(* ===== verification/NativeWorkerTheorems.v ===== *)
(** * The worker of the Native Channel: properties *)

From stdpp Require Import base strings numbers sorting relations gmap list.
From S2P Require Import Prelude Values Snapshots Capability Interaction Event Aggregate.
From S2P Require Import Routing Bytes Bridge Runtime RuntimeSpec Dto Net Convert NativeProtocol Native NativeSpec Transport NativeWorker NativeWorkerSpec.
From S2P Require Import Examples NativeRuns.

Section worker.
Context `{Externals} `{NativeJson} `{!ErrorTexts} `{!WorkerTexts}.
Context (config : NativeChannelConfig) (descriptor : ChannelDescriptor) (thread : ThreadId) (h : ChannelActionHandle).
Implicit Types (w : NativeWorker) (n : NativeWorld) (c : Connection).
Abbreviation serve_step := (serve_step config descriptor thread h).
Abbreviation delivery w := (native_delivery (served w)).

(** C27: the worker of the Native Channel serves one client at a time, whatever
    clients send, the sockets answer and other threads do between its steps.
    The frames that wait never exceed the capacity.  Nothing is written to a
    socket after its close.  When the worker returns, no connection, no client
    state and nothing queued is left.  A step that ends a connection withdraws
    the Channel from every session its client had subscribed to, provided that
    the worker's handle was still the active one.  A client that has not said
    hello was sent nothing of the queue; one that has is the client its
    credential was issued to.  A client that is found to be unauthorized is sent
    nothing but the close.  The time a client was last heard of is that of its
    acceptance or of the last read that returned something of it (a read that
    times out does not count), and a connection that the timers leave has said
    hello or is young, and was heard of in time.  As long as a connection lasts,
    the frames it was sent followed by those that wait only grow at their end: no
    frame is lost, repeated or overtaken. *)
Theorem native_worker_contract n w :
  native_connection n = None → client (native_delivery n) = None → outgoing (native_delivery n) = [] →
  rtc serve_step (run_worker n) w →
  queued_len (delivery w) ≤ capacity (native_delivery n) ∧ quiet (outputs w) ∧
  (∀ r, phase w = Returned r → active w = None ∧ native_connection (served w) = None ∧ unready w) ∧
  (∀ a w' c', active w = None → worker_act config descriptor thread h a w = Some w' → active w' = Some c' →
     ∃ socket now, a = Accept (Ok (Some socket)) now ∧ accepted_at c' = now ∧ last_activity c' = now) ∧
  (∀ c, active w = Some c →
     ¬ closed (conn_number c) (outputs w) ∧
     (if is_handshaken w
      then ∃ id, snapshot_client_id (status (delivery w)) = Some id ∧ ∀ a, socket_client_id (conn_socket c) = Some a → a = id
      else frames_to (conn_number c) (outputs w) = [] ∧ unready w) ∧
     (∀ authorizer w', socket_remains_authorized authorizer (conn_socket c) = false →
        worker_act config descriptor thread h (Authorize authorizer) w = Some w' →
        active w' = None ∧ ∃ reason, outputs w' = outputs w ++ [(conn_number c, Out_Close Close_Policy reason)]) ∧
     (∀ a w', worker_act config descriptor thread h a w = Some w' →
        match active w' with
        | None => serving thread h (served w) → ∀ sid, client_subscribed sid (delivery w) = true →
            is_subscribed (native_bridge (served w')) (handle_channel_id h) sid = false
        | Some c' => accepted_at c' = accepted_at c ∧ last_activity c' = heard_at a (last_activity c)
        end) ∧
     (∀ now ping w' c', worker_act config descriptor thread h (Timers now ping) w = Some w' → active w' = Some c' →
        (is_handshaken w = true ∨ (now - accepted_at c' < as_nanos (handshake_timeout config))%N) ∧
        (now - last_activity c' < as_nanos (idle_timeout config))%N) ∧
     (∀ w' c', rtc serve_step w w' → active w' = Some c' → conn_number c' = conn_number c →
        frames_to (conn_number c) (outputs w) ++ outgoing (delivery w)
          `prefix_of` frames_to (conn_number c) (outputs w') ++ outgoing (delivery w'))).
Proof.
  intros Hn Hcl Ho Hs. pose proof (serve_steps_inv _ _ _ _ _ _ _ Hs (run_worker_inv n Hn Hcl Ho)) as Hw.
  split; [apply (worker_fits _ _ Hw)|]. split; [apply (worker_log _ _ Hw)|]. split.
  { intros r Hr. pose proof (worker_returned _ _ Hw r Hr) as Ha. pose proof (worker_active _ _ Hw) as Hc. rewrite Ha in Hc.
    split; [done|]. split; [done|]. apply (worker_unready _ _ Hw). by rewrite Hc. }
  split.
  { intros a w' c' Hc E Hc'. destruct (act_accepted _ _ _ _ _ _ _ _ Hc E Hc') as (socket & now & -> & ->). by exists socket, now. }
  intros c Hc. pose proof (worker_active _ _ Hw) as Ha. rewrite Hc in Ha. destruct Ha as (b & [[_ Hopen] Hb Hi Hsi]).
  split; [done|]. split.
  { unfold is_handshaken. rewrite Hb. destruct b; [by apply Hi|]. split; [by apply Hsi|]. apply (worker_unready _ _ Hw). by rewrite Hb. }
  split; [by intros; eapply authorize_refused|]. split.
  { intros a w' E. destruct (active w') as [c'|] eqn:Hc'; [by eapply act_activity|]. intros Hserv sid Hsid. by eapply act_withdraws. }
  split; [by intros; eapply timers_in_time|].
  intros w' c' Hs' Hc' Hnum. exact (progress_steps _ _ _ _ _ _ _ c c' Hs' Hw Hc Hc' Hnum).
Qed.
End worker.

(** ** A worker that panicked *)

Section panic.
Context `{Externals}.

(** What is asked of a Source, and what it answers. *)
Inductive SourceOp : Type := Op_Start (bound : result NativeChannelSourceError SocketAddr) (spawned : result rstring unit) | Op_Stop.
Definition source_op (thread : WorkerThread) (op : SourceOp) (s : NativeChannelSource) :
    NativeChannelSource * result NativeChannelSourceError unit :=
  match op with Op_Start bound spawned => native_start bound spawned s | Op_Stop => native_stop thread s end.
Fixpoint source_answers (thread : WorkerThread) (ops : list SourceOp) (s : NativeChannelSource) :
    list (result NativeChannelSourceError unit) :=
  match ops with
  | [] => []
  | op :: ops' => let '(s', r) := source_op thread op s in r :: source_answers thread ops' s'
  end.

(** A worker that panicked has dropped the sender of its result without a
    message.  The panic is never reported: every stop times out at once, and
    every start is refused because the Source still holds the worker. *)
Theorem native_panic_unreported ops s :
  is_Some (source_worker s) →
  Forall (λ r, r = Err Source_ShutdownTimeout ∨ r = Err Source_AlreadyRunning) (source_answers Thread_Panicked ops s).
Proof.
  revert s. induction ops as [|op ops IH]; intros s [worker Hs]; [constructor|]. cbn [source_answers].
  destruct op as [bound spawned|]; cbn [source_op].
  - unfold native_start. rewrite Hs. constructor; [by right|]. apply IH. by rewrite Hs.
  - unfold native_stop, stop_worker. rewrite Hs. cbn [receive_completion]. constructor; [by left|]. by apply IH.
Qed.
End panic.

(** ** Witnesses *)

#[export] Instance tag_worker_texts : WorkerTexts := {| show_transport_error := λ _, lit "transport"; show_native_error := λ _, lit "native" |}.

Definition local_socket : NativeWebSocket := Socket_Loopback (MkLoopbackSocket (MkSocketAddr (V4 127 0 0 1) (Refine 0%N I)) 1024).
Definition idle_turn : list WorkerAction := [Authorize None; Abort_reason; Send (Ok ()); Timers 0 (Ok ())].
(** A client says hello; its answer is queued. *)
Definition hello_actions : list WorkerAction :=
  [Look false; Accept (Ok (Some local_socket)) 0%N] ++ idle_turn ++ [Read (Ok (Read_Text [104%N])) 1%N connection_uuid].
(** The answer is sent. *)
Definition answer_actions : list WorkerAction := [Look false; Accept (Ok None) 2%N; Authorize None; Abort_reason; Send (Ok ())].

Abbreviation toy_act := (worker_run (usual_config 4) native_descriptor_1 worker_thread native_handle).
Definition worker_new : NativeWorker := run_worker (native_initial 4).
Definition worker_greeted : NativeWorker := default worker_new (toy_act hello_actions worker_new).
Definition worker_answered : NativeWorker := default worker_new (toy_act answer_actions worker_greeted).

Lemma toy_act_steps actions w w' :
  toy_act actions w = Some w' → rtc (serve_step (usual_config 4) native_descriptor_1 worker_thread native_handle) w w'.
Proof.
  revert w. induction actions as [|a actions IH]; intros w; cbn [worker_run]; [by intros [= ->]|].
  intros (w1 & Ha & Hr)%bind_Some. eapply rtc_l; [by eapply serve_act|by apply IH].
Qed.
Definition ran (o : option NativeWorker) : bool := match o with Some _ => true | None => false end.
Lemma ran_default (o : option NativeWorker) d : ran o = true → o = Some (default d o).
Proof. by destruct o. Qed.
Lemma worker_greeted_steps : rtc (serve_step (usual_config 4) native_descriptor_1 worker_thread native_handle) worker_new worker_greeted.
Proof. eapply toy_act_steps, ran_default. vm_compute. reflexivity. Qed.
Lemma worker_answered_steps : rtc (serve_step (usual_config 4) native_descriptor_1 worker_thread native_handle) worker_greeted worker_answered.
Proof. eapply toy_act_steps, ran_default. vm_compute. reflexivity. Qed.

Lemma worker_answered_all : rtc (serve_step (usual_config 4) native_descriptor_1 worker_thread native_handle) worker_new worker_answered.
Proof. etrans; [exact worker_greeted_steps|exact worker_answered_steps]. Qed.

Definition active_number (w : NativeWorker) : option nat := conn_number <$> active w.

Lemma native_worker_contract_witness :
  outgoing (native_delivery (served worker_greeted)) = [[104%N]] ∧ frames_to 0 (outputs worker_answered) = [[104%N]] ∧
  quiet (outputs worker_answered) ∧
  frames_to 0 (outputs worker_greeted) ++ outgoing (native_delivery (served worker_greeted))
    `prefix_of` frames_to 0 (outputs worker_answered) ++ outgoing (native_delivery (served worker_answered)).
Proof.
  split; [vm_compute; reflexivity|]. split; [vm_compute; reflexivity|].
  pose proof (native_worker_contract (usual_config 4) native_descriptor_1 worker_thread native_handle (native_initial 4)) as Hall.
  split.
  - exact (proj1 (proj2 (Hall worker_answered eq_refl eq_refl eq_refl worker_answered_all))).
  - destruct (Hall worker_greeted eq_refl eq_refl eq_refl worker_greeted_steps) as (_ & _ & _ & _ & Hc).
    assert (active_number worker_greeted = Some 0) as Hg by (vm_compute; reflexivity).
    assert (active_number worker_answered = Some 0) as Ha by (vm_compute; reflexivity).
    apply fmap_Some in Hg as (c & Hgc & Hg). apply fmap_Some in Ha as (c' & Hac & Ha).
    destruct (Hc c Hgc) as (_ & _ & _ & _ & _ & Hp). rewrite <-Hg in Hp. exact (Hp worker_answered c' worker_answered_steps Hac (eq_sym Ha)).
Defined.

Lemma native_panic_unreported_witness :
  Forall (λ r, r = Err Source_ShutdownTimeout ∨ r = Err Source_AlreadyRunning)
    (source_answers Thread_Panicked [Op_Stop; Op_Start (Err Source_AlreadyRunning) (Ok ())]
       (native_start (Ok (MkSocketAddr (V4 127 0 0 1) (Refine 0%N I))) (Ok ()) NativeChannelSource_new).1).
Proof. apply native_panic_unreported. by eexists. Defined.
Lemma decode_to_uri b uri now :
  to_uri b = Ok uri →
  decode_pairing_uri now uri =
    if (expires_at_unix_seconds b <=? now)%Z then Err (invalid "expires_at_unix_seconds" "pairing session expired") else Ok b.
Proof using All.
  intros (bytes & Hv & Hb & ->)%to_uri_Ok. pose proof (validate_bundle_route b Hv) as Hroute.
  destruct (bundle_json b bytes Hb) as [Hslice Hvalue].
  pose proof (uri_prefix_stripped (pairing_version b) (base64_encode bytes) ltac:(tauto)) as Hstrip.
  pose proof (starts_with_app (uri_prefix (pairing_version b)) (base64_encode bytes)) as Hstart.
  unfold decode_pairing_uri. generalize dependent (uri_prefix (pairing_version b) ++ base64_encode bytes).
  intros uri -> Hstart. unfold ok_or, mbind, result_bind. rewrite base64_decode_encode, Hslice. cbn [map_err].
  rewrite Hv, Hvalue. cbn [map_err]. rewrite Hstart, get_route, get_relay_endpoint.
  destruct Hroute as [(-> & -> & ->)|(-> & -> & ->)]; reflexivity.
Qed.

Lemma decode_pairing_uri_Ok now uri b :
  decode_pairing_uri now uri = Ok b →
  validate_bundle b = Ok () ∧ (now < expires_at_unix_seconds b)%Z ∧ starts_with (uri_prefix (pairing_version b)) uri = true.
Proof using Type.
  unfold decode_pairing_uri.
  intros (encoded & _ & (bytes & _ & (b' & _ & ([] & Hv & (value & _ & L)%bind_Ok)%bind_Ok)%bind_Ok)%bind_Ok)%bind_Ok.
  destruct (starts_with _ _) eqn:Hs; [|done]. destruct (_ || _); [done|].
  destruct (Z.leb_spec (expires_at_unix_seconds b') now); [done|]. by injection L as <-.
Qed.

(** ** Messages *)

Lemma decode_pairing_request_valid input request :
  decode_pairing_request input = Ok request → validate_request request = Ok ().
Proof using Type.
  unfold decode_pairing_request. intros (e & _ & (_ & _ & L)%bind_Ok)%bind_Ok.
  destruct (envelope_message e). apply bind_Ok in L as ([] & Hv & [= <-]). done.
Qed.

Lemma request_round_trip request bytes :
  encode_pairing_request request = Ok bytes → decode_pairing_request bytes = Ok request.
Proof using All.
  intros ([] & Hv & Hb%map_err_Ok)%bind_Ok. destruct (pair_request_json _ _ Hb) as [_ Hj].
  unfold decode_pairing_request. rewrite Hj. destruct request. simpl in *. by rewrite Hv.
Qed.

Lemma server_dto_round_trip message : server_from_dto (server_to_dto message) = message.
Proof using Type. destruct message as [| |[]]; reflexivity. Qed.

Lemma message_round_trip message bytes :
  encode_pairing_message message = Ok bytes → decode_pairing_message bytes = Ok message.
Proof using All.
  intros ([] & Hv & Hb%map_err_Ok)%bind_Ok. destruct (pair_server_json _ _ Hb) as [_ Hj].
  unfold decode_pairing_message. rewrite Hj. simpl. by rewrite server_dto_round_trip, Hv.
Qed.

Lemma decode_pairing_message_valid input message :
  decode_pairing_message input = Ok message → validate_server_message message = Ok ().
Proof using Type.
  unfold decode_pairing_message. intros (e & _ & (_ & _ & ([] & Hv & [= <-])%bind_Ok)%bind_Ok)%bind_Ok. done.
Qed.
End protocol.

▸ **REQUIRED ACTION**
Reproduce word for word the material above, starting with the line that has "intros uri ->" and stopping after the line that has "Lemma decode_pairing_uri_Ok now".

▸ **TASK ANSWER**
  intros uri -> Hstart. unfold ok_or, mbind, result_bind. rewrite base64_decode_encode, Hslice. cbn [map_err].
  rewrite Hv, Hvalue. cbn [map_err]. rewrite Hstart, get_route, get_relay_endpoint.
  destruct Hroute as [(-> & -> & ->)|(-> & -> & ->)]; reflexivity.
Qed.

Lemma decode_pairing_uri_Ok now uri b :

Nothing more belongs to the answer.